▶ **ACTIVITY**
Using the data below, output the first line and every line after it up to and including the line containing "s)) = (maxFlows cfg + 1)%Z", exactly as written and with nothing added.

▶ **EXERCISE DATA**
(** For any non-negative limit the flow table reaches [maxFlows + 1]
    records: the refusal test is [flowCnt > maxFlows]. *)
Lemma flows_exceed_maxFlows (cfg : Config) :
  (0 <= maxFlows cfg)%Z ->
  ∃ s, final init_state
         (exec cfg init_state (many_flows (S (Z.to_nat (maxFlows cfg)))))
       = Some s
       ∧ Z.of_nat (size (flows s)) = (maxFlows cfg + 1)%Z
       ∧ flowCnt s = (maxFlows cfg + 1)%Z.
Proof.
  intros H0.
  destruct (holds_ports_run cfg (S (Z.to_nat (maxFlows cfg))) 0 init_state
              holds_ports_init) as (s & Hfin & Hc & Hsz & _); [simpl; lia|].
  exists s. split; [exact Hfin|]. simpl in Hc, Hsz. split; lia.
Qed.

(** A packet of a new flow that arrives when [flowCnt] is above the limit
    is dropped: no flow record, no TSval entry, no rejection counter. *)
Lemma refused_packet_creates_nothing (cfg : Config) (s : State)
    (pkt : Packet) (tc : TCP) (v e : N) (a b : string) :
  usable pkt = Some (tc, v, e, a, b) ->
  flows s !! fstr_of tc a b = None -> (maxFlows cfg < flowCnt s)%Z ->
  ∃ s', process_packet cfg s pkt = Returns s' [] ∧
        flows s' = flows s ∧ tsTbl s' = tsTbl s ∧ flowCnt s' = flowCnt s ∧
        rejection_counters s' = rejection_counters s.
Proof.
  intros Hu Hf Hc.
  rewrite (process_packet_usable cfg s pkt _ _ _ _ _ Hu).
  destruct (normalize_time_frame (inc_pktCnt s) pkt) as (Hfl & Htb & Hfc).
  simpl in Hfl, Htb, Hfc.
  unfold track.
  change (flow_key (endpoint a (sport tc)) (endpoint b (dport tc)))
    with (fstr_of tc a b).
  unfold find_flow. rewrite Hfl, Hf, Hfc.
  destruct (maxFlows cfg <? flowCnt s)%Z eqn:E; [|apply Z.ltb_ge in E; lia].
  eexists. split; [reflexivity|]. repeat split; try assumption.
  unfold normalize_time. simpl. destruct (offTm s <? 0)%Z; reflexivity.
Qed.

Section erase_count.
Context {A : Type} (P : A -> bool).

(** The erasing loop with a counter takes one off the counter for each
    record it takes out of the table. *)
Lemma erase_count_loop_size (m0 : gmap string A) (c0 : Z)
    (m : gmap string A) :
  m ⊆ m0 ->
  (Z.of_nat (size (fst (map_fold
       (fun key x (acc : gmap string A * Z) =>
          if P x then (delete key (fst acc), snd acc - 1)%Z else acc)
       (m0, c0) m)))
   - snd (map_fold
       (fun key x (acc : gmap string A * Z) =>
          if P x then (delete key (fst acc), snd acc - 1)%Z else acc)
       (m0, c0) m)
   = Z.of_nat (size m0) - c0)%Z
  ∧ (snd (map_fold
       (fun key x (acc : gmap string A * Z) =>
          if P x then (delete key (fst acc), snd acc - 1)%Z else acc)
       (m0, c0) m) <= c0)%Z.
Proof.
  set (f := fun (key : string) (x : A) (acc : gmap string A * Z) =>
              if P x then (delete key (fst acc), snd acc - 1)%Z else acc).
  assert (Hind : ∀ m', m' ⊆ m0 ->
            (Z.of_nat (size (fst (map_fold f (m0, c0) m')))
             - snd (map_fold f (m0, c0) m') = Z.of_nat (size m0) - c0)%Z
            ∧ (snd (map_fold f (m0, c0) m') <= c0)%Z
            ∧ ∀ k, m' !! k = None ->
                   fst (map_fold f (m0, c0) m') !! k = m0 !! k).
  { apply (map_fold_weak_ind
             (fun (r : gmap string A * Z) m' =>
                m' ⊆ m0 ->
                (Z.of_nat (size (fst r)) - snd r = Z.of_nat (size m0) - c0)%Z
                ∧ (snd r <= c0)%Z
                ∧ ∀ k, m' !! k = None -> fst r !! k = m0 !! k)).
    - intros _. simpl. split; [lia|]. split; [lia|]. auto.
    - intros i x m' r Hi IH Hsub.
      assert (Hsub' : m' ⊆ m0).
      { apply map_subseteq_spec. intros k y Hk.
        apply (proj1 (map_subseteq_spec _ _) Hsub).
        destruct (decide (i = k)) as [->|Hne]; [congruence|].
        rewrite (lookup_insert_ne _ _ _ _ Hne). exact Hk. }
      destruct (IH Hsub') as (Hsz & Hle & Hlk).
      assert (Hm0 : m0 !! i = Some x).
      { apply (proj1 (map_subseteq_spec _ _) Hsub). apply lookup_insert_eq. }
      unfold f. destruct (P x); simpl.
      + assert (Hri : is_Some (fst r !! i)) by (rewrite (Hlk i Hi); eauto).
        rewrite (map_size_delete_Some _ _ Hri).
        assert (size (fst r) <> 0).
        { apply map_size_ne_0_lookup. destruct Hri as [y Hy]. eauto. }
        split; [lia|]. split; [lia|].
        intros k Hk. destruct (decide (i = k)) as [->|Hne].
        * rewrite lookup_insert_eq in Hk. discriminate.
        * rewrite (lookup_insert_ne _ _ _ _ Hne) in Hk.
          rewrite (lookup_delete_ne _ _ _ Hne). auto.
      + split; [exact Hsz|]. split; [exact Hle|].
        intros k Hk. destruct (decide (i = k)) as [->|Hne].
        * rewrite lookup_insert_eq in Hk. discriminate.
        * rewrite (lookup_insert_ne _ _ _ _ Hne) in Hk. auto. }
  intros Hsub. destruct (Hind m Hsub) as (H1 & H2 & _). auto.
Qed.
End erase_count.

Lemma cleanUp_flowCnt_inv (cfg : Config) (n : Q) (s : State) :
  flowCnt_inv cfg s -> flowCnt_inv cfg (cleanUp cfg n s).
Proof.
  intros [Hc Hb]. unfold flowCnt_inv, cleanUp. simpl.
  destruct (erase_count_loop_size (flow_idle cfg n) (flows s) (flowCnt s)
              (flows s)) as [H1 H2]; [reflexivity|].
  split; lia.
Qed.

Lemma size_alter_flows (g : flowRec -> flowRec) (k : string)
    (m : gmap string flowRec) :
  size (alter g k m) = size m.
Proof. rewrite <- !size_dom, dom_alter_L. reflexivity. Qed.

Lemma find_flow_flowCnt_inv (cfg : Config) (s s2 : State) (fk rk : string)
    (fr0 : flowRec) :
  find_flow cfg s fk rk = Some (s2, fr0) ->
  flowCnt_inv cfg s -> flowCnt_inv cfg s2.
Proof.
  unfold find_flow, flowCnt_inv. intros H [Hc Hb].
  destruct (flows s !! fk) as [fr|] eqn:Hf.
  - inversion H; subst. auto.
  - destruct (maxFlows cfg <? flowCnt s)%Z eqn:E; [discriminate|].
    apply Z.ltb_ge in E.
    destruct (<[fk:=new_flowRec fk]> (flows s) !! rk) eqn:Hr;
      inversion H; subst; simpl.
    + rewrite map_size_insert_Some.
      * rewrite size_alter_flows, (map_size_insert_None _ _ _ Hf). lia.
      * rewrite lookup_alter. destruct (decide (rk = fk)) as [->|Hne].
        -- rewrite lookup_insert_eq. simpl. eauto.
        -- rewrite lookup_insert_eq. eauto.
    + rewrite (map_size_insert_None _ _ _ Hf). lia.
Qed.

Lemma find_flow_stored (cfg : Config) (s s2 : State) (fk rk : string)
    (fr0 : flowRec) :
  find_flow cfg s fk rk = Some (s2, fr0) -> flows s2 !! fk = Some fr0.
Proof.
  unfold find_flow. intros H.
  destruct (flows s !! fk) as [fr|] eqn:Hf.
  - inversion H; subst. exact Hf.
  - destruct (maxFlows cfg <? flowCnt s)%Z; [discriminate|].
    destruct (<[fk:=new_flowRec fk]> (flows s) !! rk);
      inversion H; subst; simpl; apply lookup_insert_eq.
Qed.

Lemma track_flowCnt_inv (cfg : Config) (s : State) (pkt : Packet) (tc : TCP)
    (v e : N) (a b : string) (s' : State) (out : list Sample) :
  track cfg s pkt tc v e a b = Returns s' out ->
  flowCnt_inv cfg s -> flowCnt_inv cfg s'.
Proof.
  unfold track. intros H Hinv.
  set (fk := flow_key (endpoint a (sport tc)) (endpoint b (dport tc))) in *.
  set (rk := flow_key (endpoint b (dport tc)) (endpoint a (sport tc))) in *.
  destruct (find_flow cfg s fk rk) as [[s2 fr0]|] eqn:Hf.
  2:{ inversion H; subst. exact Hinv. }
  pose proof (find_flow_flowCnt_inv _ _ _ _ _ _ Hf Hinv) as [Hc2 Hb2].
  apply find_flow_stored in Hf as H1.
  assert (Hstore : ∀ frX, size (<[fk := frX]> (flows s2)) = size (flows s2)).
  { intros frX. apply map_size_insert_Some. eauto. }
  destruct (negb (revFlow (set_last_tm (capTm s2) fr0))).
  { inversion H; subst. unfold flowCnt_inv. simpl. rewrite Hstore. auto. }
  destruct (record_fwd cfg b _ _ (tsTbl s2)) as [tbl1|]; [|discriminate].
  unfold getTStm in H.
  destruct (tbl1 !! ts_key rk e) as [ti|].
  - destruct (Qltb 0 (t ti)).
    + destruct (<[fk := _]> (flows s2) !! rk); [|discriminate].
      inversion H; subst s' out. unfold flowCnt_inv. simpl.
      rewrite size_alter_flows, Hstore. auto.
    + inversion H; subst. unfold flowCnt_inv. simpl. rewrite Hstore. auto.
  - inversion H; subst. unfold flowCnt_inv. simpl. rewrite Hstore. auto.
Qed.

Lemma step_flowCnt_inv (cfg : Config) (s : State) (e : event) (s' : State)
    (out : list Sample) :
  step cfg s e = Returns s' out -> flowCnt_inv cfg s -> flowCnt_inv cfg s'.
Proof.
  intros H Hinv. destruct e as [pkt|now]; simpl in H.
  - destruct (usable pkt) as [[[[[tc v0] e] a] b]|] eqn:Hu.
    + rewrite (process_packet_usable cfg s pkt _ _ _ _ _ Hu) in H.
      apply track_flowCnt_inv in H; [exact H|].
      destruct (normalize_time_frame (inc_pktCnt s) pkt) as (Hfl & _ & Hfc).
      simpl in Hfl, Hfc. unfold flowCnt_inv. rewrite Hfl, Hfc. exact Hinv.
    + destruct (process_packet_unusable cfg s pkt Hu)
        as (s1 & H1 & Hfl & _ & Hfc & _).
      rewrite H1 in H. inversion H; subst.
      unfold flowCnt_inv. rewrite Hfl, Hfc. exact Hinv.
  - inversion H; subst. unfold cleanUpLoop_body.
    destruct (0 <? offTm s)%Z; [apply cleanUp_flowCnt_inv|]; exact Hinv.
Qed.

(** What the code does guarantee: in every state a run reaches the flow
    table holds at most [maxFlows + 1] records. *)
Lemma flows_at_most_cap_plus_one (cfg : Config) (evs : list event)
    (s' : State) :
  final init_state (exec cfg init_state evs) = Some s' ->
  (Z.of_nat (size (flows s')) <= Z.max 0 (maxFlows cfg + 1))%Z.
Proof.
  assert (Hgen : ∀ evs s, flowCnt_inv cfg s ->
                   final s (exec cfg s evs) = Some s' -> flowCnt_inv cfg s').
  { clear evs. induction evs as [|e evs IH]; intros s Hinv Hfin.
    - simpl in Hfin. inversion Hfin; subst. exact Hinv.
    - simpl in Hfin. destruct (step cfg s e) as [s1 out|ex] eqn:Hs;
        [|discriminate].
      apply (IH s1); [|exact Hfin].
      exact (step_flowCnt_inv cfg s e s1 out Hs Hinv). }
  intros Hfin.
  destruct (Hgen evs init_state) as [Hc Hb]; [|exact Hfin|lia].
  unfold flowCnt_inv. simpl. rewrite map_size_empty. lia.
Qed.

(** C3 on the code: with the built-in limit of 10000, SYNs to 10001
    different ports leave 10001 records in the flow table; the packet that
    arrives when the table holds exactly [maxFlows] records is not dropped. *)
Theorem flow_table_exceeds_cap :
  ∃ s, final init_state
         (exec default_config init_state
               (many_flows (S (Z.to_nat (maxFlows default_config)))))
       = Some s
       ∧ Z.of_nat (size (flows s)) = (maxFlows default_config + 1)%Z
       ∧ (maxFlows default_config < Z.of_nat (size (flows s)))%Z.
Proof.
  destruct (flows_exceed_maxFlows default_config) as (s & Hfin & Hsz & _).
  - simpl. lia.
  - exists s. split; [exact Hfin|]. split; [exact Hsz|]. rewrite Hsz. lia.
Qed.

(** ** Keys of the TSval table name one flow and one TSval *)

Lemma pretty_N_char_no_plus (x : N) :
  Ascii.eqb (pretty_N_char x) "+"%char = false.
Proof.
  unfold pretty_N_char.
  destruct x as [|p]; [reflexivity|].
  repeat (destruct p as [p|p|]; try reflexivity).
Qed.

Lemma pretty_N_go_no_plus (x : N) (s : string) :
  no_plus s = true -> no_plus (pretty_N_go x s) = true.
Proof.
  revert s. induction (N.lt_wf_0 x) as [x _ IH]; intros s Hs.
  destruct (decide (x = 0%N)) as [->|Hx].
  - rewrite pretty_N_go_0. exact Hs.
  - rewrite pretty_N_go_step by lia. apply IH.
    + apply N.div_lt; lia.
    + simpl. rewrite pretty_N_char_no_plus, Hs. reflexivity.
Qed.

Lemma pretty_N_no_plus (x : N) : no_plus (pretty x) = true.
Proof.
  unfold pretty, pretty_N. case_decide; [reflexivity|].
  apply pretty_N_go_no_plus. reflexivity.
Qed.

Lemma no_plus_app_plus (a b : string) :
  no_plus (a +:+ "+" +:+ b) = false.
Proof.
  induction a as [|c a IH].
  - reflexivity.
  - change (String c a +:+ "+" +:+ b) with (String c (a +:+ "+" +:+ b)).
    simpl no_plus. rewrite IH. apply andb_false_r.
Qed.

(** A key of the TSval table determines its flow key and its TSval. *)
Lemma ts_key_inj (f g : string) (v w : N) :
  ts_key f v = ts_key g w -> f = g ∧ v = w.
Proof.
  unfold ts_key. revert g. induction f as [|c f IH]; intros [|d g] H.
  - do 2 apply (inj (String.app _)) in H.
    apply (inj (@pretty N pretty_N)) in H. auto.
  - exfalso.
    change (EmptyString +:+ "+" +:+ pretty v) with (String "+" (pretty v)) in H.
    change (String d g +:+ "+" +:+ pretty w)
      with (String d (g +:+ "+" +:+ pretty w)) in H.
    injection H as _ H.
    pose proof (pretty_N_no_plus v) as Hv.
    rewrite H, no_plus_app_plus in Hv. discriminate.
  - exfalso.
    change (EmptyString +:+ "+" +:+ pretty w) with (String "+" (pretty w)) in H.
    change (String c f +:+ "+" +:+ pretty v)
      with (String c (f +:+ "+" +:+ pretty v)) in H.
    injection H as _ H.
    pose proof (pretty_N_no_plus w) as Hw.
    rewrite <- H, no_plus_app_plus in Hw. discriminate.
  - change (String c f +:+ "+" +:+ pretty v)
      with (String c (f +:+ "+" +:+ pretty v)) in H.
    change (String d g +:+ "+" +:+ pretty w)
      with (String d (g +:+ "+" +:+ pretty w)) in H.
    injection H as -> H. destruct (IH g H) as [-> ->]. auto.
Qed.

▶ **OUTPUT**
(** For any non-negative limit the flow table reaches [maxFlows + 1]
    records: the refusal test is [flowCnt > maxFlows]. *)
Lemma flows_exceed_maxFlows (cfg : Config) :
  (0 <= maxFlows cfg)%Z ->
  ∃ s, final init_state
         (exec cfg init_state (many_flows (S (Z.to_nat (maxFlows cfg)))))
       = Some s
       ∧ Z.of_nat (size (flows s)) = (maxFlows cfg + 1)%Z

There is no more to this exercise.